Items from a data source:
====

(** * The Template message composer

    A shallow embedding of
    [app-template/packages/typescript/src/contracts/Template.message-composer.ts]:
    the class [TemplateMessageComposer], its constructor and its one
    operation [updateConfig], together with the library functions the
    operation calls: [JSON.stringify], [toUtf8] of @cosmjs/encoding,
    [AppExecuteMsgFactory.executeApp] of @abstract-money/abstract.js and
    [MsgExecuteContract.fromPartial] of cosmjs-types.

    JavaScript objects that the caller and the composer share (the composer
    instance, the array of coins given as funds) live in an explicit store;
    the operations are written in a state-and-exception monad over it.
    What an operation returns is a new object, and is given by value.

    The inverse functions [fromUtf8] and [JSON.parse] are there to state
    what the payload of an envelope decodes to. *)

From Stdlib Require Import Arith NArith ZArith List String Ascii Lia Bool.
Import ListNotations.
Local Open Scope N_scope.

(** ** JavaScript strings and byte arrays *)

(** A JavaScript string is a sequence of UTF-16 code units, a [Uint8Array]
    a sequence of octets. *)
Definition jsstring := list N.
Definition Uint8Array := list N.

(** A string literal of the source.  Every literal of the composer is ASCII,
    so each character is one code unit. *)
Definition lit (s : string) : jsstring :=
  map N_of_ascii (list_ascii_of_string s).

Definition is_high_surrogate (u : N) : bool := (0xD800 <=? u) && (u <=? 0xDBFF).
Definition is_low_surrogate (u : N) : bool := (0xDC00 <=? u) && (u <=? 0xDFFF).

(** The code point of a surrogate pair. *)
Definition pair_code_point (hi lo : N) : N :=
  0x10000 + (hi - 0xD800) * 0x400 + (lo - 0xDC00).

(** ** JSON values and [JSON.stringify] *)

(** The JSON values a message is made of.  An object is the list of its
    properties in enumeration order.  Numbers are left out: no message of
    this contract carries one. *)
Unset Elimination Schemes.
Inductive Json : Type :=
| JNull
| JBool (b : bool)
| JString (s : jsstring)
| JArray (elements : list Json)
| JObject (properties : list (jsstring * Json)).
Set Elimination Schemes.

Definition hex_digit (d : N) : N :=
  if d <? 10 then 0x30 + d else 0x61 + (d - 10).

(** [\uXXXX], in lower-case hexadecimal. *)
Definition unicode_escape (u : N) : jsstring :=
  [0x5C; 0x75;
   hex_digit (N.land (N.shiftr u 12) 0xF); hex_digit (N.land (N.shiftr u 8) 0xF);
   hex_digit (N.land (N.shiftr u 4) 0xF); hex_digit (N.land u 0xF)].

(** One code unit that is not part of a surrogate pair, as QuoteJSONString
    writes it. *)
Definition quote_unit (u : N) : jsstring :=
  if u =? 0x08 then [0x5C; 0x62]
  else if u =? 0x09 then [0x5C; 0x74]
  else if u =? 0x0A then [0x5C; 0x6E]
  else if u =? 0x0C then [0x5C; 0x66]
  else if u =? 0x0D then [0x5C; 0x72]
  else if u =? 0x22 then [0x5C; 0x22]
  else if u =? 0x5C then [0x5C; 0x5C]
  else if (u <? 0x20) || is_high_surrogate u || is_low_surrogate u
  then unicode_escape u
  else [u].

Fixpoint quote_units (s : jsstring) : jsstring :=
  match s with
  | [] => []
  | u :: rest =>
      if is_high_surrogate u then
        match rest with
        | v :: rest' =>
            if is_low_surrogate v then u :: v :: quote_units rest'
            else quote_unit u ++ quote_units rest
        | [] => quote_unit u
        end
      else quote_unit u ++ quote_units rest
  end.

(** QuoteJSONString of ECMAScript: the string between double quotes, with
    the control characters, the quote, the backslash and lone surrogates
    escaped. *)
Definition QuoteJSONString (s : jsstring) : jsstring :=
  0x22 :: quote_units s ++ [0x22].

====

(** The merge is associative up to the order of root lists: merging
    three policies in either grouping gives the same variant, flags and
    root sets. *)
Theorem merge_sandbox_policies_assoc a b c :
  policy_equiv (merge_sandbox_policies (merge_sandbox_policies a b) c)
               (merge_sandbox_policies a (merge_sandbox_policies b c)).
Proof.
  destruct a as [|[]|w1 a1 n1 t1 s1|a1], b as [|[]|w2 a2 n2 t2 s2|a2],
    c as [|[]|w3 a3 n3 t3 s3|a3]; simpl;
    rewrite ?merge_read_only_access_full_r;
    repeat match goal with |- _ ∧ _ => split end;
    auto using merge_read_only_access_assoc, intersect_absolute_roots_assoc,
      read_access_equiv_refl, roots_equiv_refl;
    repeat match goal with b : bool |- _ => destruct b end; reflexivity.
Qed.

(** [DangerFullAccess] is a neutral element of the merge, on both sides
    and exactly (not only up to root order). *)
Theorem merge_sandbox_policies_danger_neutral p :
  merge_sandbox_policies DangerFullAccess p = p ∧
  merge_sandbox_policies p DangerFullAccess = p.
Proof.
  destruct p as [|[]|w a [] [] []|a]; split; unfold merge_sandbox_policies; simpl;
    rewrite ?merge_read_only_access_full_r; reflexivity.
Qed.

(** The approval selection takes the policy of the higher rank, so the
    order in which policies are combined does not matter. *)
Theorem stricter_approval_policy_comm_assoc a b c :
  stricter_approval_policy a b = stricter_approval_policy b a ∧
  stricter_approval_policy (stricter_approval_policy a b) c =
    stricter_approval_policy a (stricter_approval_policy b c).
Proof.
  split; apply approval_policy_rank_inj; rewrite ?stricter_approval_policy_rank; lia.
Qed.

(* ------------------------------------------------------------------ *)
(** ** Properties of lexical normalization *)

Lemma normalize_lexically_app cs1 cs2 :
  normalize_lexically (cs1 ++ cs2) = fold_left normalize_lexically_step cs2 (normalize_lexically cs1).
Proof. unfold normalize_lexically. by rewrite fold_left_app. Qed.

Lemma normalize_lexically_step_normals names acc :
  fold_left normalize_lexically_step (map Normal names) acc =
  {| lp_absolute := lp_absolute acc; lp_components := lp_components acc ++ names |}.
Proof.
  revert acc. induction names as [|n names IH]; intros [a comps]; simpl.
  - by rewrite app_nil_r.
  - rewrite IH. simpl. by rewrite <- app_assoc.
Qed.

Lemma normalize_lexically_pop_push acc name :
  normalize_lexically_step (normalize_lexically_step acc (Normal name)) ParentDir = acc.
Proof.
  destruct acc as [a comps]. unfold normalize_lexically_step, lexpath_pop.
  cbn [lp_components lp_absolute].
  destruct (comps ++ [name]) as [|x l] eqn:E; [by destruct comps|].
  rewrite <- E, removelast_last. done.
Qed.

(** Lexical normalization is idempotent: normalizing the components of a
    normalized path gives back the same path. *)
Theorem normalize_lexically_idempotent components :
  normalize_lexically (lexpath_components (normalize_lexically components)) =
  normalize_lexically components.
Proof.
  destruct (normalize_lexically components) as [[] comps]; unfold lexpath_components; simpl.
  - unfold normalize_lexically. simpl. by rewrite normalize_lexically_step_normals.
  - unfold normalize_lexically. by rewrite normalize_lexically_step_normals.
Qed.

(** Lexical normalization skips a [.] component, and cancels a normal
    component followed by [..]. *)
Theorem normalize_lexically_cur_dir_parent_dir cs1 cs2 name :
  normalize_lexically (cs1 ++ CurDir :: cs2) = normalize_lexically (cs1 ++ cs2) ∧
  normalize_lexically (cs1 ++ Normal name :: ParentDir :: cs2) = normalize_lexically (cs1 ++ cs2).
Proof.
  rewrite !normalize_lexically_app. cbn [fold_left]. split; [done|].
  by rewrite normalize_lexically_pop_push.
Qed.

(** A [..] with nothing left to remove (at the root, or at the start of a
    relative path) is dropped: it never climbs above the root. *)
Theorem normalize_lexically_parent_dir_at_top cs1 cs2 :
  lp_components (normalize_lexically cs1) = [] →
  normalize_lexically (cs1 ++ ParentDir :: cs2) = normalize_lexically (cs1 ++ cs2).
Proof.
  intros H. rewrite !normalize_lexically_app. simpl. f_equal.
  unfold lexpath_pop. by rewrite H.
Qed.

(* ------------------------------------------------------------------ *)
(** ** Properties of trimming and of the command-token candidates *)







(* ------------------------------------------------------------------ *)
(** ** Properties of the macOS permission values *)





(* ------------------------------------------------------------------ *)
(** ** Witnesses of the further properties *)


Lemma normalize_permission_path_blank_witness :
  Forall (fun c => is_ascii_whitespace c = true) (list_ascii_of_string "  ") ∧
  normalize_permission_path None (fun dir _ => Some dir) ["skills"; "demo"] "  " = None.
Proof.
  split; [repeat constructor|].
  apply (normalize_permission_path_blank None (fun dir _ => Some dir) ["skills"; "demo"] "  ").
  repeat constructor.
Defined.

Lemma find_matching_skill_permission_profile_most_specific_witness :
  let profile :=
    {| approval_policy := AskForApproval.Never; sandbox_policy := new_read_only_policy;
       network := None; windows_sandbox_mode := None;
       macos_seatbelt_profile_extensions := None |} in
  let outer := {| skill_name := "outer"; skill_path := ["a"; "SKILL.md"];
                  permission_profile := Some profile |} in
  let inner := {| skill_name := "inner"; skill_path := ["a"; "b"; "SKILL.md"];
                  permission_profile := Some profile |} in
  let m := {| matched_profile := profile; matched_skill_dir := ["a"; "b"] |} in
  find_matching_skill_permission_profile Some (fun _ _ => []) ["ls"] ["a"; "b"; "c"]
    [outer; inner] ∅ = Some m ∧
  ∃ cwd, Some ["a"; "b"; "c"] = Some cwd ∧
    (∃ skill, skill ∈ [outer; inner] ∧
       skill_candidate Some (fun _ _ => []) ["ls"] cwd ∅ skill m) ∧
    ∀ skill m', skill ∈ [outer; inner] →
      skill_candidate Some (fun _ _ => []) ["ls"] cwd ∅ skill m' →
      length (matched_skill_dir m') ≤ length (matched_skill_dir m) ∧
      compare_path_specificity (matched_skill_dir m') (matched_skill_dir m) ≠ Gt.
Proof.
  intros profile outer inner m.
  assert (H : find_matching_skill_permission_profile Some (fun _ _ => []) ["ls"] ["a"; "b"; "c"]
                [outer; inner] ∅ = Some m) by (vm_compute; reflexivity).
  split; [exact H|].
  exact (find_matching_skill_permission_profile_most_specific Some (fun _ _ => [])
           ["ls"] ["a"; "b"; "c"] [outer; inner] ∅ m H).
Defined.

====

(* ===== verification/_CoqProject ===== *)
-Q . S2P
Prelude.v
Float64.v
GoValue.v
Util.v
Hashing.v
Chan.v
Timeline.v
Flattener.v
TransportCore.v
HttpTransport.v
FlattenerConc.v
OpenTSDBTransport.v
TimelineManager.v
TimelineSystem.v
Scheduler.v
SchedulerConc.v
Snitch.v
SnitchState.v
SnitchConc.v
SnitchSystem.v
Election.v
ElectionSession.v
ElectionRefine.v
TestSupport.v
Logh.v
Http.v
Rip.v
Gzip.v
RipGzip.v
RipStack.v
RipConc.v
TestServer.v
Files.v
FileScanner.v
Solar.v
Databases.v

====

§ **What is required**
Output only an exact transcription of the lines above from the one with "(** * The Template message composer" up to and including the one with "What an operation".

§ **Answer**
(** * The Template message composer

    A shallow embedding of
    [app-template/packages/typescript/src/contracts/Template.message-composer.ts]:
    the class [TemplateMessageComposer], its constructor and its one
    operation [updateConfig], together with the library functions the
    operation calls: [JSON.stringify], [toUtf8] of @cosmjs/encoding,
    [AppExecuteMsgFactory.executeApp] of @abstract-money/abstract.js and
    [MsgExecuteContract.fromPartial] of cosmjs-types.

    JavaScript objects that the caller and the composer share (the composer
    instance, the array of coins given as funds) live in an explicit store;
    the operations are written in a state-and-exception monad over it.
    What an operation returns is a new object, and is given by value.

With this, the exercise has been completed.